* Dataset content
-----
(* ===== verification/RouterV1.v ===== *)
(** * The first-protocol server ([service/router.go], [service/guardrail.go], [kairnet/dispatch/])

    The router of the first protocol, handler by handler, between the
    dispatcher that calls it and the store, the peers, the admission limiter
    and the ingest hook it calls.  A request is a message identifier and a
    payload; what the router sends back is the list of messages it hands to the
    connection.  The memory guardrail is a state machine over samples of the
    resident set. *)
From Stdlib Require Import SpecFloat.
From stdpp Require Import gmap.
From S2P Require Import Prelude Bytes Temporal KVServer TemporalStore Proto Frames RouterV2 Json JobSpec Floats Ingest Cluster.
Import Kv Tstore Proto Floats.

(** ** The memory guardrail (guardrail.go) *)
Module Guard.
Definition guardrailRecoverRatio : float := S754_finite false 8106479329266893 (-53).
(** [uint64(f)] of a float that is not negative: towards zero. *)
Definition trunc (f : float) : Z :=
  match f with S754_finite false m e => if 0 <=? e then Z.shiftl (Zpos m) e else Z.shiftr (Zpos m) (- e) | _ => 0 end.
Record MemoryGuardrail := MkGuard { maxRSSBytes : Z; blocked : bool }.
(** [uint64(maxRSSMb) << 20] *)
Definition NewMemoryGuardrail (maxRSSMb : Z) : option MemoryGuardrail :=
  if maxRSSMb <=? 0 then None else Some (MkGuard (u64 (Z.shiftl maxRSSMb 20)) false).
Definition recover_at (limit : Z) : Z := trunc (fmul (of_int limit) guardrailRecoverRatio).
Definition tick (rss : Z) (g : MemoryGuardrail) : MemoryGuardrail :=
  let limit := g.(maxRSSBytes) in
  MkGuard limit ((limit <? rss) || (g.(blocked) && (recover_at limit <? rss))).
Definition Blocked (g : MemoryGuardrail) : bool := g.(blocked).
End Guard.

(** ** The router *)
Module V1.

(** *** Constants (proto/codes.go) *)
Definition MsgPut : bytes := str "PUT".
Definition MsgGet : bytes := str "GET".
Definition MsgDelete : bytes := str "DEL".
Definition MsgScan : bytes := str "SCAN".
Definition MsgRespOK : bytes := str "OK".
Definition MsgRespErr : bytes := str "ERR".
Definition StatusOK : bytes := str "ok".
Definition StatusError : bytes := str "error".
Definition StatusDropped : bytes := str "dropped".
Definition StatusOverloaded : bytes := str "overloaded".
Definition StatusNotFound : bytes := str "notfound".

(** *** Payloads *)
Definition statusPayload (status : bytes) : bytes := put_le 1 (u8 (len status)) ++ status.
Definition maxReasonLen : Z := 4096.
Definition droppedPayload (reason : bytes) : bytes :=
  let reason := if maxReasonLen <? len reason then take (Z.to_nat maxReasonLen) reason else reason in
  put_le 1 (u8 (len StatusDropped)) ++ StatusDropped ++ put_le 2 (u16 (len reason)) ++ reason.
Definition valuePayload (value : bytes) : bytes := put_le 1 (u8 (len StatusOK)) ++ StatusOK ++ put_le 4 (u32 (len value)) ++ value.

Definition response : Type := bytes * bytes.
Definition sendErr : list response := [(MsgRespErr, statusPayload StatusError)].
Definition sendNotFound : list response := [(MsgRespErr, statusPayload StatusNotFound)].
Definition sendOverloaded : list response := [(MsgRespErr, statusPayload StatusOverloaded)].
Definition sendOK : list response := [(MsgRespOK, statusPayload StatusOK)].
Definition sendDropped (reason : bytes) : list response := [(MsgRespErr, droppedPayload reason)].

(** *** What the router calls *)

(** [admission.Limiter]: admission, and the round-trip time at completion. *)
Class Admission (L : Type) := { Acquire : L -> L * bool; Release : Z -> L -> L }.
(** [cluster.PeerPool]: requests to the owner of a key. *)
Class Peers (P : Type) := {
  peer_put : bytes -> bytes -> bytes -> P -> P * bool;                     (* owner, key, value; [true]: no error *)
  peer_get : bytes -> bytes -> P -> P * RouterV2.get_result;
  peer_delete : bytes -> bytes -> P -> P * bool }.
(** The hook before a handler: what becomes of the payload. *)
Class Hook (H : Type) := { hook : bytes -> bytes -> H -> go (H * Ingest.hook_action) }.
#[export] Instance ingest_hook : Hook Ingest.Filter :=
  {| hook := fun msgID data f => Ingest.Handle (beqb msgID MsgPut) data f |}.

Section Router.
Context {St L P H : Type} `{!TemporalRawStore St} `{!RouterV2.KVStore St} `{!Admission L} `{!Peers P} `{!Hook H}.

Record counters := MkCounters { Writes : Z; Deletes : Z; Reads : Z; Scans : Z; WriteErrors : Z; AdmissionShed : Z }.
Record Router := MkRouter {
  store : St; placement : option Cluster.Placement; self : bytes; peers : option P; limiter : option L;
  memoryGuardrail : option Guard.MemoryGuardrail; preHandleFunc : option H; metrics : counters }.

Definition NewRouter (s : St) : Router := MkRouter s None [] None None None None (MkCounters 0 0 0 0 0 0).
Definition SetRouting (pl : option Cluster.Placement) (me : bytes) (ps : option P) (r : Router) : Router :=
  MkRouter r.(store) pl me ps r.(limiter) r.(memoryGuardrail) r.(preHandleFunc) r.(metrics).
Definition SetLimiter (l : option L) (r : Router) : Router :=
  MkRouter r.(store) r.(placement) r.(self) r.(peers) l r.(memoryGuardrail) r.(preHandleFunc) r.(metrics).
Definition SetMemoryGuardrail (g : option Guard.MemoryGuardrail) (r : Router) : Router :=
  MkRouter r.(store) r.(placement) r.(self) r.(peers) r.(limiter) g r.(preHandleFunc) r.(metrics).
Definition SetPreHandle (h : option H) (r : Router) : Router :=
  MkRouter r.(store) r.(placement) r.(self) r.(peers) r.(limiter) r.(memoryGuardrail) h r.(metrics).
Definition set_store (s : St) (r : Router) : Router :=
  MkRouter s r.(placement) r.(self) r.(peers) r.(limiter) r.(memoryGuardrail) r.(preHandleFunc) r.(metrics).
Definition set_peers (ps : P) (r : Router) : Router := SetRouting r.(placement) r.(self) (Some ps) r.
Inductive counter := CWrites | CDeletes | CReads | CScans | CWriteErrors | CShed.
Definition count (c : counter) (r : Router) : Router :=
  let x := r.(metrics) in
  let add d n := match c, d with CWrites, CWrites | CDeletes, CDeletes | CReads, CReads | CScans, CScans
                                | CWriteErrors, CWriteErrors | CShed, CShed => u64 (n + 1) | _, _ => n end in
  MkRouter r.(store) r.(placement) r.(self) r.(peers) r.(limiter) r.(memoryGuardrail) r.(preHandleFunc)
    (MkCounters (add CWrites x.(Writes)) (add CDeletes x.(Deletes)) (add CReads x.(Reads)) (add CScans x.(Scans))
       (add CWriteErrors x.(WriteErrors)) (add CShed x.(AdmissionShed))).

(** The peers and the owner when the key belongs to another node. *)
Definition forwardTarget (now : Z) (key : bytes) (r : Router) : option (P * bytes) :=
  match r.(placement), r.(peers) with
  | Some pl, Some ps =>
      let owner := Cluster.OwnerOf now key pl in
      if beqb owner [] || beqb owner r.(self) then None else Some (ps, owner)
  | _, _ => None
  end.

Definition PreHandle (msgID data : bytes) (r : Router) : go (Router * option bytes * list response) :=
  match r.(preHandleFunc) with
  | None => Ret (r, Some data, [])
  | Some h =>
      '(h, a) ← hook msgID data h;
      Ret match a with
          | Ingest.HookPass data => (SetPreHandle (Some h) r, Some data, [])
          | Ingest.HookDrop reason => (SetPreHandle (Some h) r, None, sendDropped reason)
          end
  end.

(** *** Handlers *)
Definition wrote (c : counter) (ok : bool) (r : Router) : Router * list response :=
  if ok then (count c r, sendOK) else (count CWriteErrors r, sendErr).

Definition handlePut (now : Z) (data : bytes) (r : Router) : go (Router * list response) :=
  kv ← DecodePutFrame data;
  match kv with
  | None => Ret (r, [])
  | Some (key, value) =>
      match forwardTarget now key r with
      | Some (ps, owner) => let '(ps, ok) := peer_put owner key value ps in Ret (wrote CWrites ok (set_peers ps r))
      | None =>
          '(s, ok) ← raw_write (MkCommand CommandPut key (Some value)) r.(store);
          Ret (wrote CWrites ok (set_store s r))
      end
  end.

Definition handleDelete (now : Z) (data : bytes) (r : Router) : go (Router * list response) :=
  key ← DecodeKeyFrame data;
  match key with
  | None => Ret (r, [])
  | Some key =>
      match forwardTarget now key r with
      | Some (ps, owner) => let '(ps, ok) := peer_delete owner key ps in Ret (wrote CDeletes ok (set_peers ps r))
      | None =>
          '(s, ok) ← raw_write (MkCommand CommandDelete key None) r.(store);
          Ret (wrote CDeletes ok (set_store s r))
      end
  end.

Definition answer_get (res : RouterV2.get_result) : list response :=
  match res with
  | RouterV2.Found value => [(MsgRespOK, valuePayload value)]
  | RouterV2.NotFound => sendNotFound
  | RouterV2.GetFailed => sendErr
  end.
Definition handleGet (now : Z) (data : bytes) (r : Router) : go (Router * list response) :=
  key ← DecodeKeyFrame data;
  match key with
  | None => Ret (r, [])
  | Some key =>
      let r := count CReads r in
      match forwardTarget now key r with
      | Some (ps, owner) => let '(ps, res) := peer_get owner key ps in Ret (set_peers ps r, answer_get res)
      | None => '(s, res) ← RouterV2.kv_get key r.(store); Ret (set_store s r, answer_get res)
      end
  end.

Definition handleScan (data : bytes) (r : Router) : go (Router * list response) :=
  req ← DecodeScanRequest data;
  match req with
  | None => Ret (r, sendErr)
  | Some req =>
      let r := count CScans r in
      '(s, entries) ← RouterV2.kv_scan req.(Start) req.(End_) req.(Pred) 0 r.(store);
      Ret (set_store s r, [(MsgRespOK, EncodeScanResponse StatusOK entries)])
  end.

Definition blocked (r : Router) : bool := match r.(memoryGuardrail) with Some g => Guard.Blocked g | None => false end.
(** The part of [Handle] after admission. *)
Definition route (now : Z) (msgID data : bytes) (r : Router) : go (Router * list response) :=
  if beqb msgID MsgPut then if blocked r then Ret (r, sendOverloaded) else handlePut now data r
  else if beqb msgID MsgGet then handleGet now data r
  else if beqb msgID MsgDelete then if blocked r then Ret (r, sendOverloaded) else handleDelete now data r
  else if beqb msgID MsgScan then handleScan data r
  else Ret (r, []).
(** [rtt]: how long the request takes, for the limiter. *)
Definition Handle (now rtt : Z) (msgID data : bytes) (r : Router) : go (Router * list response) :=
  match r.(limiter) with
  | None => route now msgID data r
  | Some l =>
      let '(l, ok) := Acquire l in
      if negb ok then Ret (count CShed (SetLimiter (Some l) r), sendOverloaded)
      else
        '(r, out) ← route now msgID data (SetLimiter (Some l) r);
        Ret (SetLimiter (Release rtt <$> r.(limiter)) r, out)
  end.

(** [MsgHandle.DoMsgHandle] for the four identifiers the server registers;
    [None] is a panic of the handler, which the dispatcher recovers. *)
Definition registered (msgID : bytes) : bool := existsb (beqb msgID) [MsgPut; MsgGet; MsgDelete; MsgScan].
Definition DoMsgHandle (now rtt : Z) (msgID data : bytes) (r : Router) : option (Router * list response) :=
  if negb (registered msgID) then Some (r, [])
  else
    match
      ('(r, passed, out) ← PreHandle msgID data r;
       match passed with
       | None => Ret (r, out)
       | Some data => '(r, out') ← Handle now rtt msgID data r; Ret (r, out ++ out')
       end)
    with Ret x => Some x | Panic => None end.
End Router.
Arguments Router : clear implicits.

End V1.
-----
Return exactly the lines from the beginning of the data above through the one containing "From stdpp Require Import gmap.", please. Include both end lines and add nothing else.

(* ===== verification/RouterV1.v ===== *)
(** * The first-protocol server ([service/router.go], [service/guardrail.go], [kairnet/dispatch/])

    The router of the first protocol, handler by handler, between the
    dispatcher that calls it and the store, the peers, the admission limiter
    and the ingest hook it calls.  A request is a message identifier and a
    payload; what the router sends back is the list of messages it hands to the
    connection.  The memory guardrail is a state machine over samples of the
    resident set. *)
From Stdlib Require Import SpecFloat.
From stdpp Require Import gmap.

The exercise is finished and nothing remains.